The Attic, Old Rose Harbor
Then, maybe within a year of his da getting work at that factory, he’d started to spring up. It’d hurt, he rembered, like his bones were making up for all that growth at once. By the time he’d stopped, he’d been a long, gangly thing, all arms and legs and no idea how to use them, at least at first. His da’d liked him better for his size, and he’d started at the factory, and he’d put on muscle right quick, and sorted out where to put his hands during a fight. By sixteen, he’d looked a proper man, for all his blonde hair and the wisps of a beard that seemed to be the best he could manage, and it wasn’t so easy to get men to bet against him in the quiet, underground fights on the back streets of the Rose.
Howie still didn’t have much in the way of a beard, but he worked for Silas Hawke now. Nobody doubted whether he was a man, these days, and he didn’t fight for scraps or quart’pennys, but proper birds. He had the respect due to him as a man, and a proper place and a proper rosh in Sharkswell. Moved up in the world, Howie had, though he still visited his ma in Voedale, like any man would.
All the same, there were bits and pieces of working for Hawke that Howie wasn’t so fond of. The golly sitting opposite him in the carriage was one of them. It was that field of hers, he thought; he’d never quite felt anything like it. It was sharp; it prickled over you. He’d seen what she could do, with that voo of hers; it wasn’t like the little bits of healing that wicks did. Couldn’t properly trust most wicks, of course, but you knew what they could do, even in a fight. Blind you, maybe, at worst, with them pinpricks of light, or hide in some dark corner when you were chasing them.
But a golly –
But this golly –
Howie’d’ve been glad not to be put on a job with her again. He still had nightmares about Niccolette Ibutatu, dipping her hands in that other golly’s wound and tracing shapes on the floor with it, the way she’d chanted and the whole room had gone strange around her. Even now, just sitting, she gave him the creeps. Maybe he’d thought she was a macha thing, at first, but he certainly wouldn’t’ve wanted to go against her, and he wasn’t entirely sure it was worth having her on his side.
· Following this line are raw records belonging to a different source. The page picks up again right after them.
(* ===== verification/DataLifecycle.v ===== *)
(** [backend/services/data_lifecycle.py]: lifecycle audit events, subject
    export, cascade erasure and the retention purge. The mapped classes of
    [backend/models.py] are tables under their class name; a row is its columns.
    Erased entities' documents are removed from the vector store afterwards,
    outside the transaction. A delete removes the rows it names: the ON DELETE
    actions some databases add for foreign keys are not part of the model. *)
From S2P Require Import Prelude PyStr PyJson DateTime TenantAccess.
Open Scope string_scope.
Open Scope list_scope.
Local Open Scope py_scope.

(** * Calendar arithmetic of [datetime - timedelta(days=n)] *)

Definition is_leap (y : Z) : bool :=
  ((y mod 4 =? 0) && (negb (y mod 100 =? 0) || (y mod 400 =? 0)))%Z.
Definition days_before_year (y : Z) : Z := ((y - 1) * 365 + (y - 1) / 4 - (y - 1) / 100 + (y - 1) / 400)%Z.
Definition month_lengths (y : Z) : list Z := [31; if is_leap y then 29 else 28; 31; 30; 31; 30; 31; 31; 30; 31; 30; 31]%Z.
Definition days_before_month (y m : Z) : Z := fold_left Z.add (firstn (Z.to_nat (m - 1)) (month_lengths y)) 0%Z.
Definition toordinal (t : DateTime) : Z := (days_before_year (year t) + days_before_month (year t) (month t) + day t)%Z.

(** The month and day of day [n] (from 0) of a year. *)
Fixpoint month_day (lens : list Z) (m n : Z) : Z * Z :=
  match lens with
  | [] => (m, n + 1)%Z
  | len :: lens' => if (n <? len)%Z then (m, n + 1)%Z else month_day lens' (m + 1)%Z (n - len)%Z
  end.
Definition fromordinal (n : Z) : Z * Z * Z :=
  let n := (n - 1)%Z in
  let n400 := (n / 146097)%Z in let n := (n mod 146097)%Z in
  let n100 := (n / 36524)%Z in let n' := (n mod 36524)%Z in
  let n4 := (n' / 1461)%Z in let n' := (n' mod 1461)%Z in
  let n1 := (n' / 365)%Z in let n' := (n' mod 365)%Z in
  let y := (n400 * 400 + n100 * 100 + n4 * 4 + n1 + 1)%Z in
  if (n1 =? 4)%Z || (n100 =? 4)%Z then (y - 1, 12, 31)%Z
  else let '(m, d) := month_day (month_lengths y) 1 n' in (y, m, d).

Definition minus_days (t : DateTime) (days : Z) : res DateTime :=
  if (999999999 <? Z.abs days)%Z then
    Raise (Exn "OverflowError" ("days=" ++ str_of_Z days ++ "; must have magnitude <= 999999999"))
  else
    let n := (toordinal t - days)%Z in
    if (n <? 1)%Z || (3652059 <? n)%Z then Raise (Exn "OverflowError" "date value out of range")
    else let '(y, m, d) := fromordinal n in
         Ok (mkDateTime y m d (hour t) (minute t) (second t) (microsecond t)).

(** * Rows and classes *)

Inductive col := CNull | CInt (z : Z) | CStr (s : string) | CBool (b : bool) | CTime (t : DateTime).
#[export] Instance col_eq_dec : EqDecision col.
Proof. solve_decision. Defined.
Definition Row : Type := list (string * col).

Record Table := mkTable { t_columns : list string; t_rows : list Row; t_seq : Z }.
(** [backend.models] by class name. *)
Definition LifeDb : Type := list (string * Table).

Definition cell (c : string) (r : Row) : col := match dict_get c r with Some v => v | None => CNull end.
Definition int_cell (c : string) (r : Row) : option Z := match cell c r with CInt z => Some z | _ => None end.
Definition time_cell (c : string) (r : Row) : option DateTime := match cell c r with CTime t => Some t | _ => None end.
Definition row_id (r : Row) : Z := match int_cell "id" r with Some z => z | None => 0%Z end.

Definition class_model (name : string) (t : Table) : Model Row :=
  mkModel name row_id (if bool_decide ("org_id" ∈ t_columns t) then Some (int_cell "org_id") else None).

Definition col_json (v : col) : json :=
  match v with
  | CNull => JNull | CInt z => JInt z | CStr s => JStr s | CBool b => JBool b | CTime t => JStr (isoformat t)
  end.
Definition row_to_dict (t : Table) (r : Row) : json :=
  JObj (map (fun c => (c, col_json (cell c r))) (t_columns t)).

(** [DELETE ... WHERE p] *)
Definition delete_where (p : Row -> bool) (t : Table) : Table :=
  mkTable (t_columns t) (List.filter (fun r => negb (p r)) (t_rows t)) (t_seq t).

Definition AttributeError (name : string) : exn :=
  Exn "AttributeError" ("module 'backend.models' has no attribute '" ++ name ++ "'").

(** * Audit backbone *)

Definition VALID_ACTIONS : list string := ["export"; "deletion"; "purge"].
Definition VALID_SUBJECT_TYPES : list string := ["org"; "user"; "entity_owner"].

Definition opt_int (o : option Z) : col := match o with Some z => CInt z | None => CNull end.

(** [json.dumps(v or {}, ensure_ascii=False)] of ASCII text. *)
Definition audit_json (v : option (list (string * json))) : string :=
  dumps false (JObj (match v with Some m => m | None => [] end)).

Definition record_event (now : DateTime) (org_id : option Z) (action subject_type subject_ref : string)
    (requested_by : option Z) (scope : option (list (string * json))) : M LifeDb Row :=
  if negb (bool_decide (action ∈ VALID_ACTIONS)) then
    mraise (Exn "ValueError" ("Invalid lifecycle action: '" ++ action ++ "'"))
  else if negb (bool_decide (subject_type ∈ VALID_SUBJECT_TYPES)) then
    mraise (Exn "ValueError" ("Invalid subject_type: '" ++ subject_type ++ "'"))
  else
    do! db <- mget;
    match dict_get "DataLifecycleEvent" db with
    | None => mraise (AttributeError "DataLifecycleEvent")
    | Some t =>
        let event := [ ("id", CInt (t_seq t)); ("org_id", opt_int (persisted_org_id org_id));
                       ("action", CStr action); ("subject_type", CStr subject_type);
                       ("subject_ref", CStr subject_ref); ("requested_by", opt_int requested_by);
                       ("status", CStr "started"); ("scope_json", CStr (audit_json scope));
                       ("evidence_json", CNull); ("created_at", CTime now); ("completed_at", CNull) ] in
        run! mmodify (dict_set "DataLifecycleEvent" (mkTable (t_columns t) (t_rows t ++ [event]) (t_seq t + 1)));
        run! commit;
        mret event
    end.

Definition finish_row (now : DateTime) (status : string) (evidence : option (list (string * json))) (r : Row) : Row :=
  dict_set "completed_at" (CTime now)
    (dict_set "evidence_json" (CStr (audit_json evidence)) (dict_set "status" (CStr status) r)).

Definition complete_event (now : DateTime) (event : Row) (status : string)
    (evidence : option (list (string * json))) : M LifeDb Row :=
  if negb (bool_decide (status ∈ ["completed"; "failed"])) then
    mraise (Exn "ValueError" ("Invalid completion status: '" ++ status ++ "'"))
  else
    do! db <- mget;
    match dict_get "DataLifecycleEvent" db with
    | None => mraise (AttributeError "DataLifecycleEvent")
    | Some t =>
        run! mmodify (dict_set "DataLifecycleEvent"
               (mkTable (t_columns t)
                  (update_where (fun r => (row_id r =? row_id event)%Z) (finish_row now status evidence) (t_rows t))
                  (t_seq t)));
        run! commit;
        mret (finish_row now status evidence event)
    end.

(** * Subject export *)

Definition EXPORT_SURFACES : list (string * string) :=
  [ ("RawEntity", "entities"); ("Annotation", "annotations"); ("AnalysisContext", "analysis_contexts");
    ("UserDashboard", "dashboards"); ("EmbedWidget", "embed_widgets"); ("AlertChannel", "alert_channels");
    ("ArtifactTemplate", "artifact_templates"); ("AuthorityRecord", "authority_records");
    ("NormalizationRule", "normalization_rules"); ("HarmonizationLog", "harmonization_logs");
    ("StoreConnection", "store_connections"); ("ScheduledImport", "scheduled_imports");
    ("ScheduledReport", "scheduled_reports"); ("Workflow", "workflows"); ("ImportBatch", "import_batches");
    ("DataLifecycleEvent", "lifecycle_events") ].

Fixpoint collect_surfaces (surfaces : list (string * string)) (org_id : option Z) (db : LifeDb)
    (bundle : list (string * json)) (counts : list (string * json)) : res (list (string * json)) :=
  match surfaces with
  | [] => Ok (dict_set "_counts" (JObj counts) bundle)
  | (model_name, label) :: rest =>
      match dict_get model_name db with
      | None => collect_surfaces rest org_id db bundle counts
      | Some t =>
          let? rows := scope_query_to_org (class_model model_name t) (t_rows t) org_id in
          collect_surfaces rest org_id db (dict_set label (JArr (map (row_to_dict t) rows)) bundle)
            (dict_set label (JInt (Z.of_nat (length rows))) counts)
      end
  end.
Definition collect_subject_data (org_id : option Z) (db : LifeDb) : res (list (string * json)) :=
  collect_surfaces EXPORT_SURFACES org_id db [] [].

(** * Erasure *)

Definition DELETION_SURFACES : list (string * string) :=
  [ ("Annotation", "annotations"); ("AnalysisContext", "analysis_contexts"); ("UserDashboard", "dashboards");
    ("EmbedWidget", "embed_widgets"); ("AlertChannel", "alert_channels");
    ("ArtifactTemplate", "artifact_templates"); ("AuthorityRecord", "authority_records");
    ("NormalizationRule", "normalization_rules"); ("HarmonizationLog", "harmonization_logs");
    ("ScheduledImport", "scheduled_imports"); ("ScheduledReport", "scheduled_reports");
    ("Workflow", "workflows"); ("ImportBatch", "import_batches"); ("StoreConnection", "store_connections");
    ("RawEntity", "entities") ].

Definition Counts : Type := list (string * Z).
Definition counts_json (c : Counts) : list (string * json) := map (fun kv => (kv.1, JInt kv.2)) c.

Section lifecycle.
(** Whether the vector store refuses to remove a document, and the
    database's refusal of a bulk delete on a class. *)
Context (vector_refuses : string -> bool) (db_refuses : string -> option exn).

Definition doc_id (entity_id : Z) : string := ("entity-" ++ str_of_Z entity_id)%string.

(** The documents asked to be removed, one by one: how many went, how many
    were refused. *)
Definition delete_documents (ids : list Z) (counts : Counts) : Counts :=
  let errors := count_where (fun i => vector_refuses (doc_id i)) ids in
  let counts := dict_set "chromadb_deleted" (count_where (fun i => negb (vector_refuses (doc_id i))) ids) counts in
  if (errors =? 0)%Z then counts else dict_set "chromadb_errors" errors counts.

Fixpoint delete_surfaces (surfaces : list (string * string)) (org_id : option Z) (counts : Counts)
  : M LifeDb Counts :=
  match surfaces with
  | [] => mret counts
  | (model_name, label) :: rest =>
      do! db <- mget;
      match dict_get model_name db with
      | None => delete_surfaces rest org_id (dict_set label 0%Z counts)
      | Some t =>
          do! rows <- mlift (scope_query_to_org (class_model model_name t) (t_rows t) org_id);
          run! mmodify (dict_set model_name
                 (delete_where (fun r => bool_decide (row_id r ∈ map row_id rows)) t));
          delete_surfaces rest org_id (dict_set label (Z.of_nat (length rows)) counts)
      end
  end.

Definition delete_subject_data (org_id : option Z) : M LifeDb Counts :=
  do! db <- mget;
  match dict_get "RawEntity" db with
  | None => mraise (AttributeError "RawEntity")
  | Some t =>
      do! entities <- mlift (scope_query_to_org (class_model "RawEntity" t) (t_rows t) org_id);
      do! counts <- delete_surfaces DELETION_SURFACES org_id [];
      run! commit;
      mret (delete_documents (map row_id entities) counts)
  end.

(** * Retention purge *)

Definition ENTITY_CHILD_SURFACES : list (string * string) :=
  [ ("CoauthorContribution", "entity_id"); ("AuthorPublication", "entity_id");
    ("HarmonizationChangeRecord", "record_id") ].

Definition col_in (ids : list Z) (c : string) (r : Row) : bool :=
  match int_cell c r with Some i => bool_decide (i ∈ ids) | None => false end.

(** One bulk delete: the number of rows, nothing when there is no such class. *)
Definition bulk_delete (model_name : string) (p : Row -> bool) : M LifeDb (option Z) :=
  do! db <- mget;
  match dict_get model_name db with
  | None => mret None
  | Some t =>
      match db_refuses model_name with
      | Some e => mraise e
      | None => run! mmodify (dict_set model_name (delete_where p t)); mret (Some (count_where p (t_rows t)))
      end
  end.

Definition put_count (key : string) (n : option Z) (counts : Counts) : Counts :=
  match n with Some n => dict_set key n counts | None => counts end.

Fixpoint delete_children (surfaces : list (string * string)) (ids : list Z) (counts : Counts)
  : M LifeDb Counts :=
  match surfaces with
  | [] => mret counts
  | (model_name, fk_col) :: rest =>
      do! deleted <- bulk_delete model_name (col_in ids fk_col);
      delete_children rest ids (put_count model_name deleted counts)
  end.

(** [org_id == o AND updated_at <= cutoff] *)
Definition expired (org_id : Z) (cutoff : DateTime) (r : Row) : bool :=
  bool_decide (int_cell "org_id" r = Some org_id) &&
  match time_cell "updated_at" r with Some u => dt_le u cutoff | None => false end.

Definition endpoint_in (ids : list Z) (r : Row) : bool :=
  col_in ids "source_id" r || col_in ids "target_id" r.
Definition id_in (ids : list Z) (r : Row) : bool := bool_decide (row_id r ∈ ids).

Definition purge_expired_entities (org_id : Z) (cutoff_dt : DateTime) : M LifeDb Counts :=
  do! db <- mget;
  match dict_get "RawEntity" db with
  | None => mraise (AttributeError "RawEntity")
  | Some t =>
      let expired_ids := map row_id (List.filter (expired org_id cutoff_dt) (t_rows t)) in
      if bool_decide (expired_ids = []) then mret []
      else
        do! counts <- delete_children ENTITY_CHILD_SURFACES expired_ids [];
        do! rels <- bulk_delete "EntityRelationship" (endpoint_in expired_ids);
        do! n <- bulk_delete "RawEntity" (id_in expired_ids);
        run! commit;
        mret (delete_documents expired_ids (put_count "entities" n (put_count "EntityRelationship" rels counts)))
  end.

(** One policy of the tick, with the clock's reading at its turn: the
    counts to put under the organisation, if any. *)
Definition purge_policy (now : DateTime) (policy : Row) : M LifeDb (option (string * Counts)) :=
  match int_cell "retention_days" policy, int_cell "org_id" policy with
  | Some days, Some org_id =>
      do! cutoff_dt <- mlift (minus_days now days);
      do! db <- mget;
      match dict_get "RawEntity" db with
      | None => mraise (AttributeError "RawEntity")
      | Some t =>
          match List.find (expired org_id cutoff_dt) (t_rows t) with
          | None => mret None
          | Some _ =>
              do! event <- record_event now (Some org_id) "purge" "org" (str_of_Z org_id) None
                     (Some [("retention_days", JInt days); ("cutoff", JStr (isoformat cutoff_dt))]);
              mtry
                (do! counts <- purge_expired_entities org_id cutoff_dt;
                 run! complete_event now event "completed" (Some (counts_json counts));
                 mret (Some (str_of_Z org_id, counts)))
                (fun exc =>
                   run! complete_event now event "failed"
                          (Some [("error", JStr (match exc with Exn _ m => m | HTTPException _ d => d end))]);
                   mret None)
          end
      end
  | _, _ => mret None
  end.

Fixpoint purge_policies (clock : nat -> DateTime) (policies : list Row) (summary : list (string * Counts))
  : M LifeDb (list (string * Counts)) :=
  match policies with
  | [] => mret summary
  | policy :: rest =>
      do! done_ <- purge_policy (clock (length rest)) policy;
      purge_policies clock rest (match done_ with Some (k, c) => dict_set k c summary | None => summary end)
  end.

(** [clock] is indexed by the number of policies still to come. *)
Definition purge_expired_orgs (clock : nat -> DateTime) : M LifeDb (list (string * Counts)) :=
  do! db <- mget;
  match dict_get "RetentionPolicy" db with
  | None => mraise (AttributeError "RetentionPolicy")
  | Some t =>
      purge_policies clock
        (List.filter (fun p => negb (bool_decide (cell "retention_days" p = CNull))) (t_rows t)) []
  end.
End lifecycle.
He’d heard that husband’ve hers had been a good sort – not quite a balach, maybe, but then few Brothers were, and fewer gollies, but the sort of man who’d have your back in a fight, and properly, not just with that voo of theirs.
He supposed she was grieving, although it was right hard to tell. Didn’t look proper, Howie thought. Not like his ma, when his da’d finally gone.
The carriage creaked to a stop, and Howie heard Glen pat the side of it. He eased back the curtain, and nodded at the sight of the Attic outside. “We’re here, madam,” Howie said.
Niccolette Ibutatu turned her head to look at him. Her eyes fixed steadily on him, and Howie swallowed a shiver. Then, just as calmly, she looked back away.
Howie held for a moment, frowning. “I’ll – I’ll go fetch the scrap, then,” he said, easing himself off the seat with a heavy creak.
“Passive,” Niccolette Ibutatu said, into the silence.
Howie felt the pressure in the air around him sharpen. He froze in the doorway, glancing back at him. “Passive,” he repeated, numbly. “Yes madam. Didn’t mean anything by it.”
Niccolette still wasn’t looking at him, and Howie hurried out of the carriage, feet creaking loudly on the steps, hoping she might forget about it. He ducked through the door into the Attic, glancing around. As far as he knew, somebody’d told the passive when to be ready, and he didn’t want to be the one to explain to Niccolette why they were running late.
“Evenin’, Mr. Resha,” Howie said, politely. “Uh, that – uh – Leo, he ready?”